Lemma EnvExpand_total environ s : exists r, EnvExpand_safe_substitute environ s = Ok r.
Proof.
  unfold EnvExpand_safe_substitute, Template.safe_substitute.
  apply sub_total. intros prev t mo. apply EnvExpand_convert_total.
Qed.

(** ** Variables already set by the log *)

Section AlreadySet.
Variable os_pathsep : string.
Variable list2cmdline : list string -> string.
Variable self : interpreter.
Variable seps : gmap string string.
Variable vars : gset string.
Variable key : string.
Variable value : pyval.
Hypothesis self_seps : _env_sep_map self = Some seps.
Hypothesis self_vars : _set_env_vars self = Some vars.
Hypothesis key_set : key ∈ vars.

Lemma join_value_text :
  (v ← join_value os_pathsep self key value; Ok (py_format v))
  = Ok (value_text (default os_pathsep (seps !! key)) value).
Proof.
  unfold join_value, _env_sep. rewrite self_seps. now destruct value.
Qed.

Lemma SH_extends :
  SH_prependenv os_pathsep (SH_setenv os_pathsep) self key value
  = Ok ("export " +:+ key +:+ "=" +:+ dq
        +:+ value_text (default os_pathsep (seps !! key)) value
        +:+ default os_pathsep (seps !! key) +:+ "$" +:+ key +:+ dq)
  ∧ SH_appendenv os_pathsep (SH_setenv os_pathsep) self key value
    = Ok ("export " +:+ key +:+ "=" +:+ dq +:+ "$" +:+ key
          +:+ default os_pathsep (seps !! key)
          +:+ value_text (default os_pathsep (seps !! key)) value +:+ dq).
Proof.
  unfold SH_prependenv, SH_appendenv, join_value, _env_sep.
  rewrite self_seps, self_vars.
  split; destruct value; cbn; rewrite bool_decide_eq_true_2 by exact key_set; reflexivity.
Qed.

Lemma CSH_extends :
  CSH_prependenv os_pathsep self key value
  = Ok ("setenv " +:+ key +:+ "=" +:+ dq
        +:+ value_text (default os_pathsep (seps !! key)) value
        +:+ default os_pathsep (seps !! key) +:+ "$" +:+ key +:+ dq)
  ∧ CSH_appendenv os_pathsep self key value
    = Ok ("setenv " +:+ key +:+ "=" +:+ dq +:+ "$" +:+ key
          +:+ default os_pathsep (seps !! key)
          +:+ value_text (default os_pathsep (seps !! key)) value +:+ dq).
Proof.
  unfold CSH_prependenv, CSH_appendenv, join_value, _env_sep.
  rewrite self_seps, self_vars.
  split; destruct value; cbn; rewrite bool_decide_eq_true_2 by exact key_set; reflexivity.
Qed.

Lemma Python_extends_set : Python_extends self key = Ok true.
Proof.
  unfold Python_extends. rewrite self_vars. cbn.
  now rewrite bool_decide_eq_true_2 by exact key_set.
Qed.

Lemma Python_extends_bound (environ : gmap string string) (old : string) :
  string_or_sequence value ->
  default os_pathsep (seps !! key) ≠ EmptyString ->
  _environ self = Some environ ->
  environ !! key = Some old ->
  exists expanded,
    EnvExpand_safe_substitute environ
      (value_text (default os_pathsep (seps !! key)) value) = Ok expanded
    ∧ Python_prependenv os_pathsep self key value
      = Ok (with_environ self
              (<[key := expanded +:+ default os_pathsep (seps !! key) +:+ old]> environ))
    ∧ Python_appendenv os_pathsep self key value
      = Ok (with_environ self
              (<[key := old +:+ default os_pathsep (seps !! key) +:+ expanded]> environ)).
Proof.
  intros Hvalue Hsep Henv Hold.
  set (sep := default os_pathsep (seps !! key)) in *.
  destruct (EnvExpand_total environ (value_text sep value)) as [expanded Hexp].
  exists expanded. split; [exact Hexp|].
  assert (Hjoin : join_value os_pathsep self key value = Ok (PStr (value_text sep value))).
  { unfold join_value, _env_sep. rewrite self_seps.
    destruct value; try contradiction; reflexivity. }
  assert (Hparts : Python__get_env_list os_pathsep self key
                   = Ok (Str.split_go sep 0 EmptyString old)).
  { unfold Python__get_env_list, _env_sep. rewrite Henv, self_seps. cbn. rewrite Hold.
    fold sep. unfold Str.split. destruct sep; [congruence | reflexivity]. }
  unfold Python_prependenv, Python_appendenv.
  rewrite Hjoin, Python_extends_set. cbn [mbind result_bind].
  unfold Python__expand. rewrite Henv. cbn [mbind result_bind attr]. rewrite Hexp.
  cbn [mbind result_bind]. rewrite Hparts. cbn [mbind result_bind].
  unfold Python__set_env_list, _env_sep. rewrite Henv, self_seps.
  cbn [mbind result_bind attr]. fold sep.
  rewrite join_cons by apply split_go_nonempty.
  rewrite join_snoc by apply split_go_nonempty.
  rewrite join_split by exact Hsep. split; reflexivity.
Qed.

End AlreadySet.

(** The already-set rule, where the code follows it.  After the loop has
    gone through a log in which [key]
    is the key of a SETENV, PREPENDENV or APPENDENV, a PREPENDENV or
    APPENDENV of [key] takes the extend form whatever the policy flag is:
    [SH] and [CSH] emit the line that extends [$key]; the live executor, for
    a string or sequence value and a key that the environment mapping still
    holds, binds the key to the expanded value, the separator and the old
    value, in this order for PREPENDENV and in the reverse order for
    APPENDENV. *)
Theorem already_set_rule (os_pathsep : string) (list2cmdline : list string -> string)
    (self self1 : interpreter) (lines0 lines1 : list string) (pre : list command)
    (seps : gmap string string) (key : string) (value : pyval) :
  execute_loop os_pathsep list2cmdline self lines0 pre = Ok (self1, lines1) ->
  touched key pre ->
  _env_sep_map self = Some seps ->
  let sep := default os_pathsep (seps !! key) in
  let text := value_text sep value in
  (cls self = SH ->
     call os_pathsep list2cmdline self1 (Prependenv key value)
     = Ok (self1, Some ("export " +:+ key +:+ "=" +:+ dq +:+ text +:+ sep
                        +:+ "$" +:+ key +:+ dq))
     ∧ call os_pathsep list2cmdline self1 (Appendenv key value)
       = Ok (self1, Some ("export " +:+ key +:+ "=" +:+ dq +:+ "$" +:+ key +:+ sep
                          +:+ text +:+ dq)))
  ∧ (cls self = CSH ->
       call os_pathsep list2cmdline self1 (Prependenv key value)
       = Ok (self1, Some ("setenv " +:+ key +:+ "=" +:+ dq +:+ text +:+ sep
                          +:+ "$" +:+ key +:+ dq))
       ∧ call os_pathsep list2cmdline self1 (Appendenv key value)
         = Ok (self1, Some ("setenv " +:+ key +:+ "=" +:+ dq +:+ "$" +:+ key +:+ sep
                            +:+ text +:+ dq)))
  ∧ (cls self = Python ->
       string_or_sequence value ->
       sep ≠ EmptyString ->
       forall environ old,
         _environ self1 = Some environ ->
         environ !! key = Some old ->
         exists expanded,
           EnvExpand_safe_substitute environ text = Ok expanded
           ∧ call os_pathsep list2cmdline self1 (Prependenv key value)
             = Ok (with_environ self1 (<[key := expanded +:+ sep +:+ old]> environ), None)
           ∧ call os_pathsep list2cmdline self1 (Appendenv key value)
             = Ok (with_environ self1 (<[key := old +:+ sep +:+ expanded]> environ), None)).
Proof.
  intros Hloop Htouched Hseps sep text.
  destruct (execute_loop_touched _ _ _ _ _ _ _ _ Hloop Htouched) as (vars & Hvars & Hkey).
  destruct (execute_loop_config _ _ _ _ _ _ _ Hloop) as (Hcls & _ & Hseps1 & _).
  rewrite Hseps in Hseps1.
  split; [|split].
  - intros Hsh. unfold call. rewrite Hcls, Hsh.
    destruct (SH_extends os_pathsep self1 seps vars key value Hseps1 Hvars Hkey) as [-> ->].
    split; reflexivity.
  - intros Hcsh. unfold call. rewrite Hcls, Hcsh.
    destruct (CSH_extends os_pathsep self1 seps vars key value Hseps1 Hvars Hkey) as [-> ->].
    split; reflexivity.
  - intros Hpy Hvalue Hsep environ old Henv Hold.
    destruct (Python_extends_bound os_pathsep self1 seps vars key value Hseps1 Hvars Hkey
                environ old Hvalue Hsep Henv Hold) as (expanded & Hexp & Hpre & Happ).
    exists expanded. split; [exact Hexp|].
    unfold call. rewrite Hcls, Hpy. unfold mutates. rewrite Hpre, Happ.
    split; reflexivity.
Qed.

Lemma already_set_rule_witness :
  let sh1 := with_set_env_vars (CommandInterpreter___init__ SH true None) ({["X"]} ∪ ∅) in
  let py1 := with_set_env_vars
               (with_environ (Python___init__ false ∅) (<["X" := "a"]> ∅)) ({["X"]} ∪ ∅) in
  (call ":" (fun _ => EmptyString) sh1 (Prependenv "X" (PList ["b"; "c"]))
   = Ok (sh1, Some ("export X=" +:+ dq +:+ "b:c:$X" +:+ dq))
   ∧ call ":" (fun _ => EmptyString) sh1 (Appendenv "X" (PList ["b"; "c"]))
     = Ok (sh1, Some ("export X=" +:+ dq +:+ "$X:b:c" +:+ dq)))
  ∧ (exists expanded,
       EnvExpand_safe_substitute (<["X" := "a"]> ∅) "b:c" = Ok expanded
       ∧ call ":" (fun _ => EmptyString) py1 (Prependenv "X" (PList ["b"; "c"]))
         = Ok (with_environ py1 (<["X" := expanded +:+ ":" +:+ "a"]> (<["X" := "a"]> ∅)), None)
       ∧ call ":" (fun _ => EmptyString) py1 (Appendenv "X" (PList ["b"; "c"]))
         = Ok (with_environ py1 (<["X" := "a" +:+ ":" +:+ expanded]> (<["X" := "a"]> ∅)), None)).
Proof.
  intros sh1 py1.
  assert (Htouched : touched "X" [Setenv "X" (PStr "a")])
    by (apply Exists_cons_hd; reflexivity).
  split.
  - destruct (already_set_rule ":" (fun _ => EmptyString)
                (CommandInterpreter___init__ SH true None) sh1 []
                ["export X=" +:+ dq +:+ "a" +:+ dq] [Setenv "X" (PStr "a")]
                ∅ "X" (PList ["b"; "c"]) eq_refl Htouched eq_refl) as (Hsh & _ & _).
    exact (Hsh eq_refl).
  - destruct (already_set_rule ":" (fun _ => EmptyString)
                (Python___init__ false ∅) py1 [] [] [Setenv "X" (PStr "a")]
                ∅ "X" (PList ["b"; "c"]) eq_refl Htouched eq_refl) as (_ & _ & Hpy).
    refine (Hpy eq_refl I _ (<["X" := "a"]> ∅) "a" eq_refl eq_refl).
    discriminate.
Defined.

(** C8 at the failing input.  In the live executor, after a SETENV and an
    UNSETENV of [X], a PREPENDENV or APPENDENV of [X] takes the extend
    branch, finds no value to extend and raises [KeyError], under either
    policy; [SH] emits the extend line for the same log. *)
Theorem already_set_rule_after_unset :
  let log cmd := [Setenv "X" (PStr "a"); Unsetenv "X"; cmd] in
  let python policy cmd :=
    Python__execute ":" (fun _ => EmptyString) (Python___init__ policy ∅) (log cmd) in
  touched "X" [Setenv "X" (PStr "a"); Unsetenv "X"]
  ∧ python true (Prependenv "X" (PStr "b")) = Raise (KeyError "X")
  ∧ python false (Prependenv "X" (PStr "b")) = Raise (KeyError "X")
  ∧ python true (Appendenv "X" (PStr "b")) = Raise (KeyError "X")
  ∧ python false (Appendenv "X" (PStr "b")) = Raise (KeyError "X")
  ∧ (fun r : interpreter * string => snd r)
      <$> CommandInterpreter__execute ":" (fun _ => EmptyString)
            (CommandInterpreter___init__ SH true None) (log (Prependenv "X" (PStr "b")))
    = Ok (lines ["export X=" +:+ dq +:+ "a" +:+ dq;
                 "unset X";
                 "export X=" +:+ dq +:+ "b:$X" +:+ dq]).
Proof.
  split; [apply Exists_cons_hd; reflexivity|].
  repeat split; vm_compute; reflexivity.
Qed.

==

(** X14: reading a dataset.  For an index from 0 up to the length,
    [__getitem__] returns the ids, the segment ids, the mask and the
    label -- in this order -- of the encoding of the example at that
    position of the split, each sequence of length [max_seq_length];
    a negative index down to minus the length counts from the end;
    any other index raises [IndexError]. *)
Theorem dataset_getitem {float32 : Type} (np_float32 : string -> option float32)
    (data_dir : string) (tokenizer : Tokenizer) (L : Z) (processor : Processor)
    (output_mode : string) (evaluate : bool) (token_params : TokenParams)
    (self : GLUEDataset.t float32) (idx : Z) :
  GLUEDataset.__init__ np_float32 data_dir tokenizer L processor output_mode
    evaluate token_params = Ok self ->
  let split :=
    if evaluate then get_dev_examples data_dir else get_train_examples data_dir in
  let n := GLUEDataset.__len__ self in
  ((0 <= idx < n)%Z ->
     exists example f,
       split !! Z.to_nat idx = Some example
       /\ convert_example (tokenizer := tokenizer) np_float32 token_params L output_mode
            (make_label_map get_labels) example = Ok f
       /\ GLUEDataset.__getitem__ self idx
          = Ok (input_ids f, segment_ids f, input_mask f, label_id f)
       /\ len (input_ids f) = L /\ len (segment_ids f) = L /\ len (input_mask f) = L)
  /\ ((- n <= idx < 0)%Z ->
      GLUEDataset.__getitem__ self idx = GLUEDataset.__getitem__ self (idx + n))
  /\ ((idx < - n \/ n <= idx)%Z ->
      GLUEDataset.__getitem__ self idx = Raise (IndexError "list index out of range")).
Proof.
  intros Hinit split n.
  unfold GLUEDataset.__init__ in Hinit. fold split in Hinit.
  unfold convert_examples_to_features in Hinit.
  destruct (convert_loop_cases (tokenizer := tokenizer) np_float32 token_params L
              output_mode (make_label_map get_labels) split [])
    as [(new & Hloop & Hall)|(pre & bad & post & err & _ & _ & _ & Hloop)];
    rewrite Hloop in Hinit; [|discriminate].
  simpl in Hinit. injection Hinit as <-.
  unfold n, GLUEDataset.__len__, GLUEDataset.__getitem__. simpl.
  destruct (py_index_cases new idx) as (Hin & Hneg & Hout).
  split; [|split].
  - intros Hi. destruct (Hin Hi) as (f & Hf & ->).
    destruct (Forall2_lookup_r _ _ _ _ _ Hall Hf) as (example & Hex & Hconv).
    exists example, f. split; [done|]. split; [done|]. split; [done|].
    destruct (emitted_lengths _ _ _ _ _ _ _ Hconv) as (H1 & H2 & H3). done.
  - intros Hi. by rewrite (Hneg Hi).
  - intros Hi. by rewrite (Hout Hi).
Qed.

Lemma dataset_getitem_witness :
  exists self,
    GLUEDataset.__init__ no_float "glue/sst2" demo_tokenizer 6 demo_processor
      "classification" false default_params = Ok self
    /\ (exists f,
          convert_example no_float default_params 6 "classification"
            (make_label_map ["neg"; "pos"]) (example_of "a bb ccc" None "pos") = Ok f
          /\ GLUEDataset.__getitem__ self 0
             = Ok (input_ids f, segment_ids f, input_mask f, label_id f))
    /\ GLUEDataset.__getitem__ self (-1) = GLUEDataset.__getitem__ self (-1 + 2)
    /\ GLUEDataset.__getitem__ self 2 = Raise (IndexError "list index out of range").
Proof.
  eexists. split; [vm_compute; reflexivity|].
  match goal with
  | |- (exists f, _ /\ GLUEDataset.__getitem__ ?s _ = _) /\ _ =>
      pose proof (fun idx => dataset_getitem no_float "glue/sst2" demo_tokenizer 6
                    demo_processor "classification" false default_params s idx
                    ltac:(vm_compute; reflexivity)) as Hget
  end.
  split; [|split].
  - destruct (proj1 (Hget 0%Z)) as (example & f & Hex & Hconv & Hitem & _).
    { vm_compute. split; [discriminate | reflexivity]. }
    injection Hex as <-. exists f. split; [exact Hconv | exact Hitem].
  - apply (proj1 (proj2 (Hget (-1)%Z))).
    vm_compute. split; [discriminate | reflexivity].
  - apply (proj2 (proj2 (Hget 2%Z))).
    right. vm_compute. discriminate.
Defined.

# The task
From the entries above, copy every line that holds the word "Hexp".

# Response area
  destruct (EnvExpand_total environ (value_text sep value)) as [expanded Hexp].
  exists expanded. split; [exact Hexp|].
  unfold Python__expand. rewrite Henv. cbn [mbind result_bind attr]. rewrite Hexp.
                environ old Hvalue Hsep Henv Hold) as (expanded & Hexp & Hpre & Happ).
    exists expanded. split; [exact Hexp|].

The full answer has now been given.